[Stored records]
(* ===== verification/KInv.v ===== *)
(** * The kernel thread's memory invariant

    Every task's record of its address space is exact, tasks do not share
    address spaces, and the page seat is free.  The memory system calls and the
    page-fault handler keep it, terminate, and do what they are asked to. *)

From S2P Require Import Prelude Words Consts Sel4 Sel4Laws RefKernel Externs Reference Messages Uspace ObjAllocator KTask FrameMem UserMem Exec ImageMap KThread NetClient Syscalls.

(** ** Steps of one task *)

Section task_step.
Context `{L : Sel4Laws}.

(** The capabilities a step of the task with address space [vs] may touch: free
    slots of the allocator and frames mapped in [vs]. *)
Definition step_caps (vs : VS) (a : ObjectAllocator) (k : kstate) : CPtr -> Prop :=
  fun c => alloc_range a c \/
    (is_Some (cap_frame k c) /\ exists va, cap_mapping k c = Some (vs, va)).

Definition task_step (vs : VS) (a a' : ObjectAllocator) (k k' : kstate) : Prop :=
  (exists j, a' = bump_by j a) /\
  (forall c, ~ alloc_range a c -> cap_frame k' c = cap_frame k c) /\
  kdiff (step_caps vs a k) (fun v _ => v = vs) (fresh_bytes a k) k k'.

#[local] Instance step_caps_dec vs a k c : Decision (step_caps vs a k c).
Proof.
  apply or_dec; [unfold alloc_range; apply _|]. apply and_dec; [apply _|].
  destruct (cap_mapping k c) as [[v va]|] eqn:E.
  - destruct (decide (v = vs)) as [->|Hne]; [left; eauto|right].
    intros [va' [= ? ?]]. done.
  - right. by intros [va' ?].
Defined.

Lemma task_step_refl vs a k : task_step vs a a k k.
Proof. split; [exists 0%nat; by rewrite bump_by_0|]. split; [done|apply kdiff_refl]. Qed.

Lemma grows_task_step vs P a a' k k' : grows vs P a a' k k' -> task_step vs a a' k k'.
Proof.
  intros [HB D]. split; [done|]. split; [apply (kd_frame _ _ _ _ _ D)|].
  eapply kdiff_weaken, D; [by left|naive_solver|done].
Qed.

Lemma task_step_trans vs a1 a2 a3 k1 k2 k3 :
  task_step vs a1 a2 k1 k2 -> task_step vs a2 a3 k2 k3 -> task_step vs a1 a3 k1 k3.
Proof.
  intros ([i ->] & F1 & D1) ([j ->] & F2 & D2). split; [eexists; apply bump_by_bump_by|].
  split.
  { intros c Hc. rewrite F2, F1; [done|done|]. by intros ?%alloc_range_bump. }
  eapply kdiff_trans; [exact D1|]. eapply kdiff_weaken, D2.
  - intros c Hc. destruct (decide (step_caps vs a1 k1 c)) as [|Hn]; [done|].
    destruct Hc as [Hc|[Hf [va Hm]]]; [left; by eapply alloc_range_bump|].
    rewrite (kd_frame _ _ _ _ _ D1) in Hf by done.
    rewrite (kd_mapping _ _ _ _ _ D1) in Hm by done. right. eauto.
  - done.
  - intros f o HF c Hc. rewrite <- F1 by done. apply HF. by intros ?%alloc_range_bump.
Qed.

» **What this task involves**: Copy the records. Each line should match exactly.

» **Solution to this exercise**:
(* ===== verification/KInv.v ===== *)
(** * The kernel thread's memory invariant

    Every task's record of its address space is exact, tasks do not share
    address spaces, and the page seat is free.  The memory system calls and the
    page-fault handler keep it, terminate, and do what they are asked to. *)

From S2P Require Import Prelude Words Consts Sel4 Sel4Laws RefKernel Externs Reference Messages Uspace ObjAllocator KTask FrameMem UserMem Exec ImageMap KThread NetClient Syscalls.

(** ** Steps of one task *)

Section task_step.
Context `{L : Sel4Laws}.

(** The capabilities a step of the task with address space [vs] may touch: free
    slots of the allocator and frames mapped in [vs]. *)
Definition step_caps (vs : VS) (a : ObjectAllocator) (k : kstate) : CPtr -> Prop :=
  fun c => alloc_range a c \/
    (is_Some (cap_frame k c) /\ exists va, cap_mapping k c = Some (vs, va)).

Definition task_step (vs : VS) (a a' : ObjectAllocator) (k k' : kstate) : Prop :=
  (exists j, a' = bump_by j a) /\
  (forall c, ~ alloc_range a c -> cap_frame k' c = cap_frame k c) /\
  kdiff (step_caps vs a k) (fun v _ => v = vs) (fresh_bytes a k) k k'.

#[local] Instance step_caps_dec vs a k c : Decision (step_caps vs a k c).
Proof.
  apply or_dec; [unfold alloc_range; apply _|]. apply and_dec; [apply _|].
  destruct (cap_mapping k c) as [[v va]|] eqn:E.
  - destruct (decide (v = vs)) as [->|Hne]; [left; eauto|right].
    intros [va' [= ? ?]]. done.
  - right. by intros [va' ?].
Defined.

Lemma task_step_refl vs a k : task_step vs a a k k.
Proof. split; [exists 0%nat; by rewrite bump_by_0|]. split; [done|apply kdiff_refl]. Qed.

Lemma grows_task_step vs P a a' k k' : grows vs P a a' k k' -> task_step vs a a' k k'.
Proof.
  intros [HB D]. split; [done|]. split; [apply (kd_frame _ _ _ _ _ D)|].
  eapply kdiff_weaken, D; [by left|naive_solver|done].
Qed.

Lemma task_step_trans vs a1 a2 a3 k1 k2 k3 :
  task_step vs a1 a2 k1 k2 -> task_step vs a2 a3 k2 k3 -> task_step vs a1 a3 k1 k3.
Proof.
  intros ([i ->] & F1 & D1) ([j ->] & F2 & D2). split; [eexists; apply bump_by_bump_by|].
  split.
  { intros c Hc. rewrite F2, F1; [done|done|]. by intros ?%alloc_range_bump. }
  eapply kdiff_trans; [exact D1|]. eapply kdiff_weaken, D2.
  - intros c Hc. destruct (decide (step_caps vs a1 k1 c)) as [|Hn]; [done|].
    destruct Hc as [Hc|[Hf [va Hm]]]; [left; by eapply alloc_range_bump|].
    rewrite (kd_frame _ _ _ _ _ D1) in Hf by done.
    rewrite (kd_mapping _ _ _ _ _ D1) in Hm by done. right. eauto.
  - done.
  - intros f o HF c Hc. rewrite <- F1 by done. apply HF. by intros ?%alloc_range_bump.
Qed.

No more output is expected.